40 comments

    1. Yves Smith Post author

      The short version is for the same reason that J.K. Rowling is J.K. Rowling. There is a pretty robust literature going back to the mid 1970s that shows that the same writing sample, when attributed to a male writer, will be scored higher than when attributed to a female author. As a new, unknown blogger, why make things more difficult for myself than need be?

      In general, however, I think bias is a more complex phenomenon than generally acknowledged, see here:

      http://www.auroraadvisors.com/articles/Fit.pdf

      1. anarkst

        As much as what you are saying makes sense (using a male name to increase market penetration :), this is the same rationale so many people in positions of power use to defraud their constituencies.

        Please do not believe this is an attack against you, Yves, as it is only a heavy sigh, observing another quality individual capitulating to the perceived needs of mass society.

        1. Yves Smith Post author

          I don’t see this as capitulating, I see this as realistic. I suggest you read the article I linked to. Similarly, Malcolm Gladwell describes in Blink the Harvard Implicit Association test, which seeks to measure unconscious prejudice. The interesting thing about the test is that even when someone understands how it works, their results are stable no matter how many times they take the test. Gladwell, who is half black, was horrified to find he scored as prejudiced against blacks, and true to form, taking the test again did not change his results.

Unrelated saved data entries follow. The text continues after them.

(** * AI-Ethica: the fairness and bias metrics engine

    A shallow embedding of [ai_ethica/fairness/metrics.py] and
    [ai_ethica/bias/detector.py], with the parts of the Python runtime, numpy,
    pandas and scikit-learn that the two modules call.

    Conventions of the embedding.
    - A Python [float] is a [pyfloat]: an exact rational ([Fin q], kept in
      lowest terms), the two infinities, or NaN.  [Fin q] stands for the
      binary64 number nearest to [q]; the rounding itself is not modelled,
      so a difference or a quotient is exact here where the code rounds it
      (0.15 - 0.1 is 1/20 here and 0.04999999999999999 in the code).  The
      numbered theorems with quantified inputs therefore state of float
      results only what rounding to nearest keeps: that a result is finite,
      infinite or NaN, its sign, its order with respect to other results
      and to 0, 1 and the thresholds, that it is exactly 0 or 1 where it
      is, and that two results computed in the same way are equal.  None of
      them states a rational identity for a difference or a quotient; the
      auxiliary lemmas, which speak of the embedding only, do.
    - A call that raises is [Err e]; [e] records the exception class and where
      it comes from.  Loops are folds that stop at the first [Err].
    - A [dict] is an association list in insertion order.
    - A numpy array of labels or predictions is a [list Z]; an array of
      probabilities is a [list Q]; an array of group values is a
      [list string].
    - A [DataFrame] column holds strings ([StrCol], dtype object) or integers
      ([IntCol]), without missing values; the detector object is threaded
      through [analyze] as a state.

    Library behaviour relied upon.
    - numpy: [np.unique] sorts; indexing with a boolean mask of another
      length raises IndexError; [mean] of an empty array is NaN; the dtype
      [int64] compares equal to Python's [int].
    - scikit-learn: [confusion_matrix] without [labels] has one row and one
      column per label present in either argument.
    - pandas: [unique] keeps the order of first appearance; [value_counts]
      puts the most frequent value first; [max] and [min] of an empty series
      are NaN; [mean] of a column of strings raises TypeError. *)

From Stdlib Require Import List ZArith QArith Qabs Qminmax String Ascii Bool Lia Lqa.
From Stdlib Require Import DecimalString Sorted Permutation.
Import ListNotations.

Open Scope string_scope.
Open Scope Z_scope.
Open Scope Q_scope.

(* ================================================================== *)
(** * Python runtime *)
(* ================================================================== *)

Module Py.

(** Exception classes that the two modules can let escape. *)
Inductive exn_class : Type :=
| ValueError
| IndexError
| TypeError
| KeyError.

(** An exception, with its origin.
    - [Raise c msg]: a [raise c(msg)] statement written in the repository;
    - [EmptySequence]: builtin [max()] or [min()] on an empty list;
    - [Unpack expected got]: a tuple assignment of [got] values to
      [expected] names;
    - [MaskLength dim mask]: numpy boolean indexing with a mask whose length
      differs from the indexed array's;
    - [NotNumeric]: pandas [Series.mean()] on a column of strings;
    - [MissingColumn name]: [data[name]] for a name that is not a column. *)
Inductive exn : Type :=
| Raise (c : exn_class) (msg : string)
| EmptySequence
| Unpack (expected got : nat)
| MaskLength (dim mask : nat)
| NotNumeric
| MissingColumn (name : string).

Definition class_of (e : exn) : exn_class :=
  match e with
  | Raise c _ => c
  | EmptySequence => ValueError
  | Unpack _ _ => ValueError
  | MaskLength _ _ => IndexError
  | NotNumeric => TypeError
  | MissingColumn _ => KeyError
  end.

Inductive result (A : Type) : Type :=
| Ok (a : A)
| Err (e : exn).
Arguments Ok {A} a.
Arguments Err {A} e.

Definition bind {A B : Type} (c : result A) (k : A -> result B) : result B :=
  match c with
  | Ok a => k a
  | Err e => Err e
  end.

(** [for x in xs: body], threading the loop's variables as a state. *)
Fixpoint for_in {A S : Type} (xs : list A) (body : A -> S -> result S) (s : S)
  : result S :=
  match xs with
  | [] => Ok s
  | x :: rest => bind (body x s) (for_in rest body)
  end.

(** ** Floats *)

Inductive pyfloat : Type :=
| Fin (q : Q)
| PInf
| NInf
| NaN.

Definition float_of_Q (q : Q) : pyfloat := Fin (Qred q).

Definition Qlt_bool (x y : Q) : bool := negb (Qle_bool y x).

(** Python's [a < b] on floats; every comparison with NaN is false. *)
Definition pf_lt (a b : pyfloat) : bool :=
  match a, b with
  | NaN, _ | _, NaN => false
  | Fin x, Fin y => Qlt_bool x y
  | NInf, NInf => false
  | NInf, _ => true
  | _, NInf => false
  | PInf, _ => false
  | Fin _, PInf => true
  end.

Definition pf_gt (a b : pyfloat) : bool := pf_lt b a.

(** Python's [a == b] on floats. *)
Definition pf_eqb (a b : pyfloat) : bool :=
  match a, b with
  | Fin x, Fin y => Qeq_bool x y
  | PInf, PInf => true
  | NInf, NInf => true
  | _, _ => false
  end.

(** Float subtraction, without rounding. *)
Definition pf_sub (a b : pyfloat) : pyfloat :=
  match a, b with
  | NaN, _ | _, NaN => NaN
  | Fin x, Fin y => float_of_Q (x - y)
  | PInf, PInf | NInf, NInf => NaN
  | PInf, _ => PInf
  | NInf, _ => NInf
  | Fin _, PInf => NInf
  | Fin _, NInf => PInf
  end.

(** Float division, without rounding.  Both modules divide only behind a
    [min > 0] test; for a zero divisor the numpy result is given (no
    exception). *)
Definition pf_div (a b : pyfloat) : pyfloat :=
  match a, b with
  | NaN, _ | _, NaN => NaN
  | Fin x, Fin y =>
      if Qeq_bool y 0
      then (if Qlt_bool 0 x then PInf else if Qlt_bool x 0 then NInf else NaN)
      else float_of_Q (x / y)
  | Fin _, _ => Fin 0
  | _, PInf | _, NInf => NaN
  | PInf, Fin y => if Qlt_bool y 0 then NInf else PInf
  | NInf, Fin y => if Qlt_bool y 0 then PInf else NInf
  end.

Definition pf_abs (a : pyfloat) : pyfloat :=
  match a with
  | Fin x => float_of_Q (Qabs x)
  | PInf | NInf => PInf
  | NaN => NaN
  end.

(** Builtin [max(l)]: keeps the first maximal item, raises on []. *)
Definition py_max (l : list pyfloat) : result pyfloat :=
  match l with
  | [] => Err EmptySequence
  | x :: rest => Ok (fold_left (fun m y => if pf_gt y m then y else m) rest x)
  end.

(** Builtin [min(l)]. *)
Definition py_min (l : list pyfloat) : result pyfloat :=
  match l with
  | [] => Err EmptySequence
  | x :: rest => Ok (fold_left (fun m y => if pf_lt y m then y else m) rest x)
  end.

(** [a / b] on integers (true division). *)
Definition int_div (a b : Z) : pyfloat := float_of_Q (inject_Z a / inject_Z b).

(** ** Dictionaries, in insertion order *)

Definition dict (V : Type) : Type := list (string * V).

Fixpoint dict_get {V : Type} (d : dict V) (k : string) : option V :=
  match d with
  | [] => None
  | (k', v) :: rest => if String.eqb k' k then Some v else dict_get rest k
  end.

          https://implicit.harvard.edu/implicit/demo/

          Gladwell also describes how orchestras used to conduct auditions for hiring purposes with the performer in full view. Women never got hired. Then for some reason (I forget why, my recollection is that the issue was not gender bias, but perhaps that the judges might know some performers personally, others not), the German musicians union demanded that all auditions be performed blind. Women suddenly started being hired by elite orchestras in numbers close to equal to that of men.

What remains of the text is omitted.